Data under study:
Start of Block
(** * ArduinoHuffman: a shallow embedding of huffman_compression.cpp

    The development follows the source file function by function:
    frequency table, tree construction over [std::priority_queue],
    dictionary generation, the file writer with its bit packer, the
    dictionary reader and the bit-by-bit decoder.

    Conventions.
    - A [std::string], a file and a stream buffer are lists of raw bytes,
      each a [Z] in [0, 256).  The value of a [char] object holding such a
      byte depends on the signedness of [char], which the language leaves
      to the implementation: see [CharType].
    - [unsigned int] arithmetic wraps modulo 2^32; overflow of [int]
      addition is undefined behaviour and modelled as a fault.
    - [std::shared_ptr<Node>] is the inductive type [Node], whose
      constructor [Null] is the null pointer.
    - Undefined behaviour, uncaught exceptions and null dereferences are
      results of type [outcome], never silently skipped. *)

From Stdlib Require Import ZifyNat.
From stdpp Require Import base numbers list option sorting.

Local Open Scope Z_scope.

(** ** Results of running a piece of the program *)

Inductive fault : Type :=
  | EmptyQueueTop        (* pq.top() or pq.pop() on an empty queue *)
  | SignedOverflow       (* int + int outside the range of int *)
  | NullDereference      (* -> through a null shared_ptr *)
  | IndeterminateValue   (* use of a local that a failed read left unset *)
  | LengthError          (* std::string::resize beyond max_size *)
  | NegativeCount        (* ostream::write with a negative count *)
  | FuelExhausted.       (* the loop bound of the model was too small *)

Inductive outcome (A : Type) : Type :=
  | Ok (a : A)
  | Fault (f : fault).

Arguments Ok {A} a.
Arguments Fault {A} f.

#[global] Instance outcome_ret : MRet outcome := λ A a, Ok a.
#[global] Instance outcome_bind : MBind outcome := λ A B k m,
  match m with
  | Ok a => k a
  | Fault f => Fault f
  end.

#[global] Instance fault_eq_dec : EqDecision fault.
Proof. solve_decision. Defined.

Definition is_ok {A} (m : outcome A) : bool :=
  match m with Ok _ => true | Fault _ => false end.

(** ** Machine integers and characters *)

Definition NUM_CHAR : nat := 256.

Definition INT_MIN : Z := - 2 ^ 31.
Definition INT_MAX : Z := 2 ^ 31 - 1.

(** Conversion to [unsigned char], to [unsigned int] and to [int]. *)
Definition to_uchar (z : Z) : Z := z mod 256.
Definition to_uint (z : Z) : Z := z mod 2 ^ 32.
Definition to_int (z : Z) : Z := (z + 2 ^ 31) mod 2 ^ 32 - 2 ^ 31.

(** [a + b] on two [int]s. *)
Definition int_add (a b : Z) : outcome Z :=
  if bool_decide (INT_MIN ≤ a + b ≤ INT_MAX) then Ok (a + b)
  else Fault SignedOverflow.

(** Whether plain [char] is a signed type is implementation-defined. *)
Class CharType := { char_signed : bool }.

(** The value of a [char] object that holds the raw byte [b]. *)
Definition char_value `{CharType} (b : Z) : Z :=
  if char_signed && bool_decide (128 ≤ b) then b - 256 else b.

(** The character literals of the source. *)
Definition chr_0 : Z := 48.     (* '0' *)
Definition chr_1 : Z := 49.     (* '1' *)
Definition chr_plus : Z := 43.  (* '+' *)

(** ** class Node *)

Inductive Node : Type :=
  | Null
  | MkNode (character : Z) (frequency : Z) (left right : Node).

Definition is_null (p : Node) : bool :=
  match p with Null => true | MkNode _ _ _ _ => false end.

Definition frequency_of (p : Node) : Z :=
  match p with Null => 0 | MkNode _ f _ _ => f end.

Definition character_of (p : Node) : Z :=
  match p with Null => 0 | MkNode c _ _ _ => c end.

(** [Node::Compare]: [l->frequency > r->frequency]. *)
Definition Compare (l r : Node) : bool :=
  bool_decide (frequency_of l > frequency_of r).

(** [new Node(ch, freq)] with both children null. *)
Definition make_node (ch freq : Z) : Node :=
  MkNode (to_uchar ch) (to_int freq) Null Null.

(** ** std::priority_queue over a vector

    The standard fixes [push], [top] and [pop] in terms of the heap
    algorithms on the underlying vector, and fixes what a heap is; which
    heap the algorithms build among equal keys is left open.  The model
    keeps exactly that freedom. *)

(** [is_heap v]: for every index [0 < i < N] the comparison of the parent
    [v[(i-1)/2]] against [v[i]] is false. *)
Definition is_heap (v : list Node) : Prop :=
  ∀ (i : nat) p c, (0 < i)%nat →
    v !! ((i - 1) / 2)%nat = Some p → v !! i = Some c → Compare p c = false.

Class HeapAlgorithms := {
  (** [std::push_heap(first, last, comp)] *)
  push_heap : list Node → list Node;
  (** [std::pop_heap(first, last, comp)] *)
  pop_heap : list Node → list Node;
  push_heap_spec : ∀ v x, is_heap v →
    push_heap (v ++ [x]) ≡ₚ v ++ [x] ∧ is_heap (push_heap (v ++ [x]));
  pop_heap_spec : ∀ x v, is_heap (x :: v) →
    ∃ v', pop_heap (x :: v) = v' ++ [x] ∧ v' ≡ₚ v ∧ is_heap v';
}.

Section PriorityQueue.
Context `{HeapAlgorithms}.

(** [c.push_back(x); push_heap(c.begin(), c.end(), comp)] *)
Definition pq_push (x : Node) (c : list Node) : list Node :=
  push_heap (c ++ [x]).

(** [c.front()] *)
Definition pq_top (c : list Node) : outcome Node :=
  match c with
  | [] => Fault EmptyQueueTop
  | x :: _ => Ok x
  end.

(** [pop_heap(c.begin(), c.end(), comp); c.pop_back()] *)
Definition pq_pop (c : list Node) : outcome (list Node) :=
  match c with
  | [] => Fault EmptyQueueTop
  | _ :: _ => Ok (removelast (pop_heap c))
  end.

Definition pq_size (c : list Node) : nat := length c.
End PriorityQueue.

(** ** Frequency table *)

(** [frequency.fill(0)] *)
Definition init_frequency : list Z := replicate NUM_CHAR 0.

(** [for (unsigned char ch : text) frequency[ch]++;] *)
Definition fill_frequency (text : list Z) (frequency : list Z) : list Z :=
  foldl (λ fr ch,
           let i := Z.to_nat (to_uchar ch) in
           <[i := to_uint (fr !!! i + 1)]> fr)
        frequency text.

(** ** build_huffman_tree *)

Section Build.
Context `{HeapAlgorithms}.

(** The first loop: one leaf per non-zero slot, in index order. *)
Definition push_leaves (frequency : list Z) : list Node :=
  foldl (λ pq (i : nat),
           if bool_decide (frequency !!! i > 0)
           then pq_push (make_node (Z.of_nat i) (frequency !!! i)) pq
           else pq)
        [] (seq 0 NUM_CHAR).

(** One round of the [while] body. *)
Definition merge_step (pq : list Node) : outcome (list Node) :=
  l ← pq_top pq;
  pq1 ← pq_pop pq;
  r ← pq_top pq1;
  pq2 ← pq_pop pq1;
  sum ← int_add (frequency_of l) (frequency_of r);
  Ok (pq_push (MkNode chr_plus sum l r) pq2).

(** [while (pq.size() > 1) { ... }]; every round shrinks the queue by
    one, so [fuel = pq.size()] rounds always suffice. *)
Fixpoint merge_loop (fuel : nat) (pq : list Node) : outcome (list Node) :=
  if bool_decide (1 < pq_size pq)%nat then
    match fuel with
    | O => Fault FuelExhausted
    | S fuel' => pq' ← merge_step pq; merge_loop fuel' pq'
    end
  else Ok pq.

Definition build_huffman_tree (frequency : list Z) : outcome Node :=
  let pq := push_leaves frequency in
  pq' ← merge_loop (pq_size pq) pq;
  pq_top pq'.
End Build.

(** ** generate_dictionary, encode_text *)

(** [std::array<std::string, NUM_CHAR> dict;] *)
Definition empty_dict : list (list Z) := replicate NUM_CHAR [].

Fixpoint generate_dictionary (root : Node) (code : list Z)
    (dict : list (list Z)) : outcome (list (list Z)) :=
  match root with
  | Null => Fault NullDereference
  | MkNode ch _ l r =>
      if is_null l && is_null r then Ok (<[Z.to_nat ch := code]> dict)
      else
        dict1 ← (if is_null l then Ok dict
                 else generate_dictionary l (code ++ [chr_0]) dict);
        if is_null r then Ok dict1
        else generate_dictionary r (code ++ [chr_1]) dict1
  end.

(** [for (unsigned char ch : text) encoded += dict[ch];] *)
Definition encode_text (text : list Z) (dict : list (list Z)) : list Z :=
  foldl (λ encoded ch, encoded ++ dict !!! Z.to_nat (to_uchar ch)) [] text.

(** ** write_compressed_file *)

(** The body of the packing loop; the state is the bytes written so far,
    [buffer] and [bit_pos]. *)
Definition pack_step (st : list Z * Z * Z) (bit : Z) : list Z * Z * Z :=
  let '(out, buffer, bit_pos) := st in
  let buffer :=
    if bool_decide (bit = chr_1)
    then to_uchar (Z.lor buffer (Z.shiftl 1 (7 - bit_pos)))
    else buffer in
  let bit_pos := bit_pos + 1 in
  if bool_decide (bit_pos = 8) then (out ++ [buffer], 0, 0)
  else (out, buffer, bit_pos).

(** The packing loop and the flush of the last, partly filled byte. *)
Definition pack_bits (encoded_text : list Z) : list Z :=
  let '(out, buffer, bit_pos) := foldl pack_step ([], 0, 0) encoded_text in
  if bool_decide (bit_pos > 0) then out ++ [buffer] else out.

(** [std::count_if(dict.begin(), dict.end(), not empty)] *)
Definition count_codes (dict : list (list Z)) : nat :=
  length (filter (λ s : list Z, s ≠ []) dict).

Section Writer.
Context `{CharType}.

(** The three writes of one dictionary entry; [length] is a [char] and
    is the count handed to [outfile.write]. *)
Definition write_entry (i : nat) (code : list Z) : outcome (list Z) :=
  let character := to_uchar (Z.of_nat i) in
  let length_byte := to_uchar (Z.of_nat (length code)) in
  let count := char_value length_byte in
  if bool_decide (count < 0) then Fault NegativeCount
  else Ok ([character; length_byte] ++ take (Z.to_nat count) code).

(** The dictionary loop over [i = 0 .. NUM_CHAR - 1]. *)
Fixpoint write_entries (i : nat) (dict : list (list Z)) : outcome (list Z) :=
  match dict with
  | [] => Ok []
  | code :: dict' =>
      here ← (if bool_decide (code ≠ []) then write_entry i code else Ok []);
      rest ← write_entries (S i) dict';
      Ok (here ++ rest)
  end.

(** The bytes of the output file, given that it could be created. *)
Definition write_compressed_file (dict : list (list Z))
    (encoded_text : list Z) : outcome (list Z) :=
  let dict_size := to_uchar (Z.of_nat (count_codes dict)) in
  entries ← write_entries 0 dict;
  Ok ([dict_size] ++ entries ++ pack_bits encoded_text).
End Writer.

(** ** compress_file *)

Section Compress.
Context `{HeapAlgorithms} `{CharType}.

Definition compress_file (dataset : list Z) : outcome (list Z) :=
  let frequency := fill_frequency dataset init_frequency in
  huffman_tree ← build_huffman_tree frequency;
  dict ← generate_dictionary huffman_tree [] empty_dict;
  let encoded_text := encode_text dataset dict in
  write_compressed_file dict encoded_text.
End Compress.

(** ** std::ifstream

    A stream over the bytes of a file: the get position and the fail
    state.  Once the fail state is set every later read, seek and tell
    fails.  *)

Record ifstream : Type := Ifstream {
  buf : list Z;
  gpos : nat;
  failbit : bool;
}.

Definition open_file (file : list Z) : ifstream :=
  {| buf := file; gpos := 0; failbit := false |}.

(** [infile.read(p, n)]: the bytes stored at [p] and the stream thereafter.
    A short read stores what is left and sets the fail state. *)
Definition stream_read (n : nat) (s : ifstream) : list Z * ifstream :=
  if failbit s then ([], s)
  else
    let avail := drop (gpos s) (buf s) in
    if bool_decide (n ≤ length avail)%nat
    then (take n avail, {| buf := buf s; gpos := gpos s + n; failbit := false |})
    else (avail, {| buf := buf s; gpos := length (buf s); failbit := true |}).

(** [char x; infile.read(&x, sizeof(char))]: [None] is the indeterminate
    value a failed read leaves in the uninitialised local. *)
Definition read_char (s : ifstream) : option Z * ifstream :=
  let '(got, s') := stream_read 1 s in
  (head got, s').

(** [infile.seekg(0, std::ios::end)] *)
Definition seekg_end (s : ifstream) : ifstream :=
  if failbit s then s
  else {| buf := buf s; gpos := length (buf s); failbit := false |}.

(** [infile.tellg()] *)
Definition tellg (s : ifstream) : Z :=
  if failbit s then -1 else Z.of_nat (gpos s).

(** [infile.seekg(off, std::ios::cur)] *)
Definition seekg_cur (off : Z) (s : ifstream) : ifstream :=
  if failbit s then s
  else
    let p := Z.of_nat (gpos s) + off in
    if bool_decide (0 ≤ p ≤ Z.of_nat (length (buf s)))
    then {| buf := buf s; gpos := Z.to_nat p; failbit := false |}
    else {| buf := buf s; gpos := gpos s; failbit := true |}.

(** ** read_huffman_dictionary *)

(** The walk of one code from [current], creating the missing nodes, and
    the final store into [current->character]. *)
Fixpoint insert_code (code : list Z) (character : Z) (current : Node)
    {struct code} : outcome Node :=
  match current with
  | Null => Fault NullDereference
  | MkNode ch f l r =>
      match code with
      | [] => Ok (MkNode character f l r)
      | bit :: code' =>
          if bool_decide (bit = chr_0) then
            l' ← insert_code code' character
                   (if is_null l then make_node chr_plus 0 else l);
            Ok (MkNode ch f l' r)
          else
            r' ← insert_code code' character
                   (if is_null r then make_node chr_plus 0 else r);
            Ok (MkNode ch f l r')
      end
  end.

Section Reader.
Context `{CharType}.

(** One iteration of the entry loop. *)
Definition read_entry (infile : ifstream) (root : Node)
    : outcome (Node * ifstream) :=
  let '(character, infile) := read_char infile in
  let '(code_length, infile) := read_char infile in
  match character, code_length with
  | Some character, Some code_length =>
      let len := char_value code_length in
      (* code.resize(code_length) *)
      if bool_decide (len < 0) then Fault LengthError
      else
        let '(got, infile) := stream_read (Z.to_nat len) infile in
        let code := got ++ replicate (Z.to_nat len - length got) 0 in
        root' ← insert_code code (to_uchar (char_value character)) root;
        Ok (root', infile)
  | _, _ => Fault IndeterminateValue
  end.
End of Block
Once the line with "let avail := drop (gpos s) (buf s) in" is found in the records above, print exactly that line and every line after it through the line with "(head got, s').".

Answer to the problem:
    let avail := drop (gpos s) (buf s) in
    if bool_decide (n ≤ length avail)%nat
    then (take n avail, {| buf := buf s; gpos := gpos s + n; failbit := false |})
    else (avail, {| buf := buf s; gpos := length (buf s); failbit := true |}).

(** [char x; infile.read(&x, sizeof(char))]: [None] is the indeterminate
    value a failed read leaves in the uninitialised local. *)
Definition read_char (s : ifstream) : option Z * ifstream :=
  let '(got, s') := stream_read 1 s in
  (head got, s').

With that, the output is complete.